_Supplied records_.
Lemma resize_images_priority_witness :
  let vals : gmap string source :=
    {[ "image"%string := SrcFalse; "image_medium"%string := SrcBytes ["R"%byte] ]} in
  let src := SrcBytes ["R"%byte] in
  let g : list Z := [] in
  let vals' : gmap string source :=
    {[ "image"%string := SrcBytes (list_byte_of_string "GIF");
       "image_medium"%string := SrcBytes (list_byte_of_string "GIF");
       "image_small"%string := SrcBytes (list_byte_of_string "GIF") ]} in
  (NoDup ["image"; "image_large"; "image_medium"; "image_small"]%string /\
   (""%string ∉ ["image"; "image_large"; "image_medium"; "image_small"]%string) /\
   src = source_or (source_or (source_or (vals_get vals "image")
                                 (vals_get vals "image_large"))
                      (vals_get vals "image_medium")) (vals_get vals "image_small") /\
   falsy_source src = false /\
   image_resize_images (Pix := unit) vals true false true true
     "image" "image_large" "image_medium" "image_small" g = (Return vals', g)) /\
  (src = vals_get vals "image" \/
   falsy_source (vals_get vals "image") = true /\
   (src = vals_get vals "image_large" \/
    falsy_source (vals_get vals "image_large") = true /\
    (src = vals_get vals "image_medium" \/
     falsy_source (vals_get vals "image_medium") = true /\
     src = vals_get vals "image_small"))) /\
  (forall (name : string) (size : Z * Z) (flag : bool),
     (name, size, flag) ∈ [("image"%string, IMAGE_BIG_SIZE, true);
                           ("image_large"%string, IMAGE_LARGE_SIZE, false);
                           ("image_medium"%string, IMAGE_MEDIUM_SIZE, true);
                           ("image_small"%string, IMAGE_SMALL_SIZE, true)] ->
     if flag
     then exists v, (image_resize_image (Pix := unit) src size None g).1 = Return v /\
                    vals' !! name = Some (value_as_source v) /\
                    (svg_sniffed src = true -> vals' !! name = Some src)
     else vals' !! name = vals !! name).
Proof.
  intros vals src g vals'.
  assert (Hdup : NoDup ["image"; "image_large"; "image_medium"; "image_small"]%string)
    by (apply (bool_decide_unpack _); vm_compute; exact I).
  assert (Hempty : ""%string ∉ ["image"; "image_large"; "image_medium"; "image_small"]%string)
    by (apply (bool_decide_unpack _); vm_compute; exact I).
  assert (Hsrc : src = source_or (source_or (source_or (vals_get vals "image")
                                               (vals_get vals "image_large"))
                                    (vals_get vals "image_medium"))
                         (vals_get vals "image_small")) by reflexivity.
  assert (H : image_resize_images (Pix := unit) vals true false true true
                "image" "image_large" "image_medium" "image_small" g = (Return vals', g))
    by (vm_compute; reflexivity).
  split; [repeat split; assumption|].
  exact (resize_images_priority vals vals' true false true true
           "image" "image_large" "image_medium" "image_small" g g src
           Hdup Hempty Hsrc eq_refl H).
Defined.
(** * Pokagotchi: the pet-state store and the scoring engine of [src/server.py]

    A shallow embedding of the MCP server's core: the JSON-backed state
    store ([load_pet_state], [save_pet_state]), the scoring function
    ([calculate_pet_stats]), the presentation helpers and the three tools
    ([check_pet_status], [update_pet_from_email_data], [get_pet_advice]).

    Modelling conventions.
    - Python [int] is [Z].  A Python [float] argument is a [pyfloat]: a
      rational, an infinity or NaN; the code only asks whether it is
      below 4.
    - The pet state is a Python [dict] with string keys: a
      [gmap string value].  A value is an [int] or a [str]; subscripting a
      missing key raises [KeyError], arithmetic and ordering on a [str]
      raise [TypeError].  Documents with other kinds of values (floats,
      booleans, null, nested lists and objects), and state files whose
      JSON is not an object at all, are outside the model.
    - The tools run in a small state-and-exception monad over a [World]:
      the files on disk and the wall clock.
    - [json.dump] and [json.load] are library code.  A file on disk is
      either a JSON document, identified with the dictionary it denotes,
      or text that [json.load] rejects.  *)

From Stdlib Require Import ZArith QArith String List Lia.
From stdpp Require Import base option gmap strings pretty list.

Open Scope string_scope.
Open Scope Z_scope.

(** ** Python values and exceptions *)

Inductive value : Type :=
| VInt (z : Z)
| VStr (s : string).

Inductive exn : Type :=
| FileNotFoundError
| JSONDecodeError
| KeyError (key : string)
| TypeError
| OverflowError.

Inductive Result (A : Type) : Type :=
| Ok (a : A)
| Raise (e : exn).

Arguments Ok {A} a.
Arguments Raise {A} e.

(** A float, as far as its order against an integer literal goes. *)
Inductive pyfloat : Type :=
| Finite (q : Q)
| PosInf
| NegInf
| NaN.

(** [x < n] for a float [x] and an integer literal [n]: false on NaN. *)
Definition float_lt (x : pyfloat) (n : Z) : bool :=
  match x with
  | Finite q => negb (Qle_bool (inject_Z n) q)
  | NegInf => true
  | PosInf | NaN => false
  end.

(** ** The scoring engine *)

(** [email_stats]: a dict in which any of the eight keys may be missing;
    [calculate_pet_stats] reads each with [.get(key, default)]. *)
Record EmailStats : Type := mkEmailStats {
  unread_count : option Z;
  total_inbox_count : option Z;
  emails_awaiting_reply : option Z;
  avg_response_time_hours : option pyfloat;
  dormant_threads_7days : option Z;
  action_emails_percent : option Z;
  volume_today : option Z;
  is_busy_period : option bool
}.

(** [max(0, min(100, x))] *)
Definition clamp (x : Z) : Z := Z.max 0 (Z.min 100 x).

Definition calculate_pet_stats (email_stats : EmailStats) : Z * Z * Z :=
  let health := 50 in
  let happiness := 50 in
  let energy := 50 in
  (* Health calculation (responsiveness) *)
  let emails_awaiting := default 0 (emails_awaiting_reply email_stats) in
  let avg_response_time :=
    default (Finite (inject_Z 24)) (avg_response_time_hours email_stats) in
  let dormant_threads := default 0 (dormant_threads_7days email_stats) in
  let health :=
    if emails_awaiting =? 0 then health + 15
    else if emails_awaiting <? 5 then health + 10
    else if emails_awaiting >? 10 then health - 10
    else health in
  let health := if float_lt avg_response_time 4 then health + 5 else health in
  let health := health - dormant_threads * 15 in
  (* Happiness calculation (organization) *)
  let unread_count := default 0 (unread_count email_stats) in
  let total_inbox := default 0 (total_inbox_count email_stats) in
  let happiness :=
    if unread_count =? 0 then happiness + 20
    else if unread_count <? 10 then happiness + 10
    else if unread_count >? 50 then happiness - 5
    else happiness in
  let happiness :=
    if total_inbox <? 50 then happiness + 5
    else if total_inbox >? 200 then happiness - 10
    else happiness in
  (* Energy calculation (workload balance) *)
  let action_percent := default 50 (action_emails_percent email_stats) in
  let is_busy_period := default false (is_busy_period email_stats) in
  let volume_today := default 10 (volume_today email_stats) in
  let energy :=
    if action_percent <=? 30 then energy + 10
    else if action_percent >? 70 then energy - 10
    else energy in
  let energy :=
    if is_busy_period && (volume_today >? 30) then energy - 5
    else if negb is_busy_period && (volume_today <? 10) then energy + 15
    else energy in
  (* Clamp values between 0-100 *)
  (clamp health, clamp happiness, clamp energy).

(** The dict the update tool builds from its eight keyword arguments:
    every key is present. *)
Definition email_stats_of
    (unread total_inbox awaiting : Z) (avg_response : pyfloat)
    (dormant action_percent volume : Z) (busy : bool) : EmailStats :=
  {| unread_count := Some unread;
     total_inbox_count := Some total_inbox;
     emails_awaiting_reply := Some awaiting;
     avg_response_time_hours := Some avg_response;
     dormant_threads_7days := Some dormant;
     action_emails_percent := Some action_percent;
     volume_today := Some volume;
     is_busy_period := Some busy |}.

_Your task_. Wherever a line in the records contains the word "Hsrc", copy that line.

_Exercise result_.
  assert (Hsrc : src = source_or (source_or (source_or (vals_get vals "image")
           Hdup Hempty Hsrc eq_refl H).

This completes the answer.